What I have done with the venerable Standard Galactic Alphabet.

In 1991, the infant id Software released Commander Keen: Marooned on Mars. Like many games of the day, it featured at least one little puzzle of the sort that rewarded willingness to keep pen and paper handy: Tom Hall's Standard Galactic Alphabet, generally referred to as SGA. For the sheer geek factor, I had something of a tryst with this simple cipher, and like probably very few people indeed, wrote a bunch of semi-private notes in it, including large parts of my stuff on Danizok.

SGA is particularly unwieldly; particularly the characters with large numbers of dots. However, it is quite easy to pick up, owing to its creation: several of the letters are mutilated English ones1, or carry some pattern between them based on English phonology (C is a broken S, for example, and J is a three-segmented bar where I is two.) It's not that sophisticated, and vulnerable to the most basic attacks of cryptanalysis, but it can get the job done fairly well for a few words that you don't want to be plainly legible to someone looking over your shoulder.

However, that unwieldliness becomes a serious problem the moment you try to write anything longer. "R", "P", and "F" all have four separate strokes; and "W", "U", "V", "H", "L" and "J" have three. Slurring the strokes quickly becomes necessary in order to achieve any efficiency.
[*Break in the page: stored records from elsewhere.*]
(** The person made first logs in with the address as it was typed. *)
Lemma created_person_logs_in_witness :
  ∃ w2 t tr created,
    run (perform toy_key) (ex_moments Hour 50)
      (Login toy_sha ex_dummy ex_users (mkCredentials (nu_Email ops) (account_password ops created) "10.0.0.1")) ex_world
      = Some (w2, Ok t, tr) ∧ st_User t = cu_User created.
Proof.
  destruct ex_created as (w & c & tr1 & E1 & -> & Hid & Hpw).
  destruct (run_ends (ex_moments Hour 50) (Login toy_sha ex_dummy ex_users
    (mkCredentials (nu_Email ops) (account_password ops c) "10.0.0.1")) ex_world) as (w2 & r & tr2 & E2);
    [by vm_compute|].
  destruct (created_person_logs_in toy_sha ex_dummy toy_key ex_users cli ops (ex_moments 0 1) empty_world
    ex_world c tr1 "10.0.0.1" ex_users (ex_moment Hour 50) (ex_rest Hour 50) w2 r tr2
    toy_key_length toy_sha_length empty_wf E1) as (t & id & -> & Ht & _).
  - rewrite Hid. by vm_compute.
  - apply audit_ids_check. by vm_compute.
  - intros id [row Hr]. by rewrite ex_no_tokens in Hr.
  - exact ex_able.
  - eapply Forall_impl; [apply rest_fine|]. intros ch Hf. split; [done|]. intros m id row _ Hr. by rewrite ex_no_tokens in Hr.
  - by vm_compute.
  - exact E2.
  - exists w2, t, tr2, c. by split.
Defined.

Definition rotated_world : user_world := after (ex_moments (2 * Hour) 70) (Refresh toy_sha ex_users login_token) login_world.

Lemma rotated_world_wf : db_wf (uw_db rotated_world).
Proof. apply after_wf, login_world_wf. Qed.

Lemma rotated_audit_ids : audit_ids rotated_world.
Proof. apply audit_ids_check. by vm_compute. Qed.

Lemma rotated_row : ∃ row, db_tokens (uw_db rotated_world) !! 58%N = Some row ∧
  tr_hash row = hashSecret toy_sha login_token ∧ RefreshToken_Revoked (tr_token row) = true ∧
  rt_UserID (tr_token row) = ex_person.
Proof. eexists. split; [vm_compute; reflexivity|]. by vm_compute. Qed.

Lemma ex_ends_5 : ends (ex_moments (3 * Hour) 90) (Refresh toy_sha ex_users login_token) rotated_world = true.
Proof. by vm_compute. Qed.

(** The token that was rotated away, presented again. *)
Lemma refresh_reuse_cuts_sessions_witness :
  sessions_cut ex_person
    (uw_db (after (ex_moments (3 * Hour) 90) (Refresh toy_sha ex_users login_token) rotated_world)).
Proof.
  destruct (run_ends _ _ _ ex_ends_5) as (w' & r & tr & E).
  destruct rotated_row as (row & Er & Hh & Hrev & Howner).
  destruct (refresh_reuse_cuts_sessions toy_sha toy_key ex_users login_token
    (ex_moment (3 * Hour) 90) (ex_rest (3 * Hour) 90) rotated_world w' r tr 58%N row
    rotated_world_wf Er Hh Hrev E) as [_ Hcuts].
  destruct (Hcuts rotated_audit_ids (rest_fine _ _)) as [_ Hcut]. unfold after, ex_run. rewrite E. rewrite Howner in Hcut. exact Hcut.
Defined.

Lemma ex_ends_ok_6 : ends_ok (ex_moments (3 * Hour) 90) (SetPassword toy_sha cli "ops@example.com" "") login_world = true.
Proof. by vm_compute. Qed.

Lemma SetPassword_replaces_witness :
  ∃ user, sessions_cut user
    (uw_db (after (ex_moments (3 * Hour) 90) (SetPassword toy_sha cli "ops@example.com" "") login_world)).
Proof.
  destruct (run_ends_ok _ _ _ ex_ends_ok_6) as (w' & created & tr & E).
  destruct (SetPassword_replaces toy_sha toy_key cli "ops@example.com" "" (ex_moments (3 * Hour) 90)
    login_world w' created tr toy_key_length login_world_wf E) as [Hcut _].
  exists (au_ID (cu_User created)). unfold after, ex_run. rewrite E. exact Hcut.
Defined.

(** ** What goes wrong *)

Definition done_ok {A} (p : uprog (result error A)) : uprog bool := do r <- p; Ret (is_ok r).

(** A login that read the old password hash before a password change, and opens its session
    after it. *)
Definition race_start : pool user_action user_world bool :=
  mkPool ex_world [done_ok (ex_login "correct horse battery");
                   done_ok (SetPassword toy_sha cli "ops@example.com" "staple battery horse")].
Definition race_schedule : list (nat * moment) :=
  map (λ ch, (0%nat, ch)) (take 4 (ex_moments Hour 50)) ++
  map (λ ch, (1%nat, ch)) (ex_moments (Hour + Second) 70) ++
  map (λ ch, (0%nat, ch)) (ex_moments (Hour + 2 * Second) 90).

Definition live_sessions (db : AdminDb) (user : uuid) : list uuid :=
  omap (λ kr, if live_of user kr.2 then Some kr.1 else None) (map_to_list (db_tokens db)).
Definition opens (db : AdminDb) (user : uuid) (password : string) : bool :=
  match db_users db !! user with
  | Some r => bool_decide (Verify toy_key (ur_hash r) (lit password) = None)
  | None => false
  end.

(** Changing a password does not end every session opened under the old one: a login that
    checked the old password just before opens its session just after. *)
Lemma login_outlives_password_change :
  ∃ s, rtc (pool_step (perform toy_key) (λ _, False)) race_start s ∧
    map (λ p, match p with Ret b => b | Act _ _ => false end) (p_threads s) = [true; true] ∧
    opens (uw_db (p_world s)) ex_person "correct horse battery" = false ∧
    opens (uw_db (p_world s)) ex_person "staple battery horse" = true ∧
    length (live_sessions (uw_db (p_world s)) ex_person) = 1%nat.
Proof.
  exists (schedule (perform toy_key) race_schedule race_start).
  split; [apply schedule_steps|]. by vm_compute.
Qed.

(** A service that was restarted with a shorter refresh lifetime. *)
Definition short_users : Users := NewUsers (Some ex_issuer) Hour.
Definition refreshed_world : user_world :=
  match ex_run (ex_moments Hour 50) (ex_login "correct horse battery") ex_world with
  | Some (w, Ok t) => after (ex_moments (2 * Hour) 70) (Refresh toy_sha short_users (st_RefreshToken t)) w
  | _ => ex_world
  end.

(** A replacement that expires before what it replaced makes the sweep at login hit the
    reference between them: the person is locked out until the older session expires. *)
Lemma short_replacement_blocks_login :
  match ex_run (ex_moments (4 * Hour) 90) (ex_login "correct horse battery") refreshed_world with
  | Some (_, r) => r = Err (postgres "sweep admin sessions"
                              (constraint_violation "admin_refresh_tokens_replaced_by_fkey"))
  | None => False
  end.
Proof. by vm_compute. Qed.

(** The reason an address was refused for is lost: unwrapping the error leaves its sentinel. *)
Lemma email_refusal_loses_reason :
  ex_run [] (Create toy_sha ex_users cli (mkNewAdminUser "" RoleAdmin "correct horse battery")) empty_world =
  ex_run [] (Create toy_sha ex_users cli (mkNewAdminUser "not an address" RoleAdmin "correct horse battery")) empty_world.
Proof. by vm_compute. Qed.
So with a few years under my belt both writing very neat and tidy SGA, and with a few scripts designed experimentally, I decided to take my hand at a ductus for this silly writing system, largely because I already knew it better than any other artificial writing system. The result I call nqSGA (not quite), and it lends itself very readily to a wide variety of ligatures and cursive connexions that can often make it more efficient than most Latin handwriting.

Footnotes

1 try writing "EXIT", which appeared on a sign in the first level of Marooned on Mars—most people could read it without help, although that was aided a great deal by a slight variation in the original font; 5 pixels tall and 3 pixels wide, with the dot in the E placed at mid-line to be less similar to a C and more clearly an E.